== Task instructions ==
Throughout the material below, tally the lines containing "catches" and give the total with no accompanying text.
---
(** * pydax [_extractors.py]: dataset unarchiving and uncompressing

    A shallow embedding of [pydax/_extractors.py] and the properties of its
    extractor dispatch, its tar extractor and the manifest the latter writes.

    The module talks to the outside through the Python standard library
    ([mimetypes], [tarfile], [json], [open], [print]).  Those calls are the
    fields of a [Host]; the functions of the module are written once, over
    any host, in a monad that threads the host's world, may raise a Python
    exception and records what was done.  [RefHost], at the end of the
    definitions, is a small file system on which the module runs on
    concrete inputs. *)

From Stdlib Require Import ZArith String Ascii List Bool Lia.
From stdpp Require Import base strings gmap pretty.
Import ListNotations.

#[local] Set Warnings "-clear-no-such-hyp".

Local Open Scope string_scope.
Local Open Scope list_scope.

(** ** Python values *)

(** Instances of [Exception]: what a [raise] in the module or in the
    library throws and what [except Exception] catches. *)
Inductive exn : Type :=
  | ReadError (msg : string)              (* tarfile.ReadError *)
  | TypeError (msg : string)
  | ValueError (msg : string)
  | KeyError (key : string)
  | RuntimeError (msg : string)
  | OtherException (cls msg : string).    (* OSError and the rest, by class name *)

(** [str(e)] as the f-string of [tar_extractor] formats it. *)
Definition exn_str (e : exn) : string :=
  match e with
  | ReadError msg | TypeError msg | ValueError msg | RuntimeError msg => msg
  | KeyError key => key
  | OtherException _ msg => msg
  end.

Definition is_ReadError (e : exn) : bool :=
  match e with ReadError _ => true | _ => false end.

(** A [dict] keeps its keys in insertion order; assigning to a key that is
    present replaces the value where the key already stands. *)
Definition pydict (V : Type) : Type := list (string * V).

Fixpoint dict_set {V} (k : string) (v : V) (d : pydict V) : pydict V :=
  match d with
  | [] => [(k, v)]
  | (k', v') :: d' =>
      if String.eqb k k' then (k, v) :: d' else (k', v') :: dict_set k v d'
  end.

Fixpoint dict_get {V} (k : string) (d : pydict V) : option V :=
  match d with
  | [] => None
  | (k', v') :: d' => if String.eqb k k' then Some v' else dict_get k d'
  end.

Definition dict_keys {V} (d : pydict V) : list string := map fst d.
Definition dict_values {V} (d : pydict V) : list V := map snd d.

(** [{**a, **b}] *)
Definition dict_merge {V} (a b : pydict V) : pydict V :=
  fold_left (fun d kv => dict_set (fst kv) (snd kv) d) b a.

(** [key in d.keys()] and [d.get(key, default)] for a key that is a [str]
    or [None]; the dicts of this module have [str] keys only. *)
Definition key_in {V} (key : option string) (d : pydict V) : bool :=
  match key with
  | Some k => bool_decide (is_Some (dict_get k d))
  | None => false
  end.

Definition dict_get_or {V} (key : option string) (d : pydict V)
    (default : option V) : option V :=
  match key with
  | Some k => match dict_get k d with Some v => Some v | None => default end
  | None => default
  end.

(** ** [tarfile.TarInfo] *)

(** The three attributes [tar_extractor] reads. [type] is a [bytes] of
    length one, the type flag of the header. *)
Record TarInfo : Type := {
  name : string;
  type : ascii;
  size : Z
}.

(** [tarfile.REGULAR_TYPES]: [b'0'], [b'\0'], [b'7'] and [b'S']. *)
Definition REGULAR_TYPES : list ascii :=
  ["0"%char; "000"%char; "7"%char; "S"%char].

Definition isreg (member : TarInfo) : bool :=
  existsb (Ascii.eqb (type member)) REGULAR_TYPES.

(** [int(b)] for a [bytes] of length one: the digit, or [ValueError]. *)
Definition py_int (b : ascii) : exn + Z :=
  let n := N_of_ascii b in
  if (48 <=? n)%N && (n <=? 57)%N then inr (Z.of_N n - 48)%Z
  else inl (ValueError ("invalid literal for int() with base 10: " ++ String b EmptyString)).

(** The value of [members]: member name to [{'type': .., 'size': ..}]. *)
Definition manifest : Type := pydict (pydict Z).

(** ** The monad of the module *)

(** A run ends in a value or an exception, leaves a world and a trace. *)
Record run (W E A : Type) : Type := Run {
  val : exn + A;
  world : W;
  trace : list E
}.
Arguments Run {W E A}.
Arguments val {W E A}.
Arguments world {W E A}.
Arguments trace {W E A}.

Definition M (W E A : Type) : Type := W -> run W E A.

Definition ret {W E A} (a : A) : M W E A :=
  fun w => Run (inr a) w [].

Definition raise {W E A} (e : exn) : M W E A :=
  fun w => Run (inl e) w [].

Definition bind {W E A B} (c : M W E A) (k : A -> M W E B) : M W E B :=
  fun w =>
    match c w with
    | Run (inl e) w1 t => Run (inl e) w1 t
    | Run (inr a) w1 t =>
        match k a w1 with
        | Run v w2 t' => Run v w2 (t ++ t')
        end
    end.

Notation "x <~ c ;; k" := (bind c (fun x => k))
  (at level 100, c at next level, right associativity).
Notation "c ;;; k" := (bind c (fun _ => k))
  (at level 100, right associativity).

(** [try: c  except cls as e: h e] for the exceptions [catches] selects. *)
Definition try_except {W E A} (c : M W E A) (catches : exn -> bool)
    (h : exn -> M W E A) : M W E A :=
  fun w =>
    match c w with
    | Run (inl e) w1 t =>
        if catches e then
          match h e w1 with
          | Run v w2 t' => Run v w2 (t ++ t')
          end
        else Run (inl e) w1 t
    | Run (inr a) w1 t => Run (inr a) w1 t
    end.

(** [with cm: body], for a context manager whose [__exit__] closes and
    lets the exception of the body through: [exit] runs on both ways out,
    and an exception of its own takes over. *)
Definition with_ {W E A} (exit : M W E unit) (body : M W E A) : M W E A :=
  fun w =>
    match body w with
    | Run v w1 t =>
        match exit w1 with
        | Run (inl e) w2 t' => Run (inl e) w2 (t ++ t')
        | Run (inr _) w2 t' => Run v w2 (t ++ t')
        end
    end.

Definition succeeded {A} (v : exn + A) : bool :=
  match v with inr _ => true | inl _ => false end.

Definition error_of {A} (v : exn + A) : option exn :=
  match v with inl e => Some e | inr _ => None end.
---
== Problem solution ==
4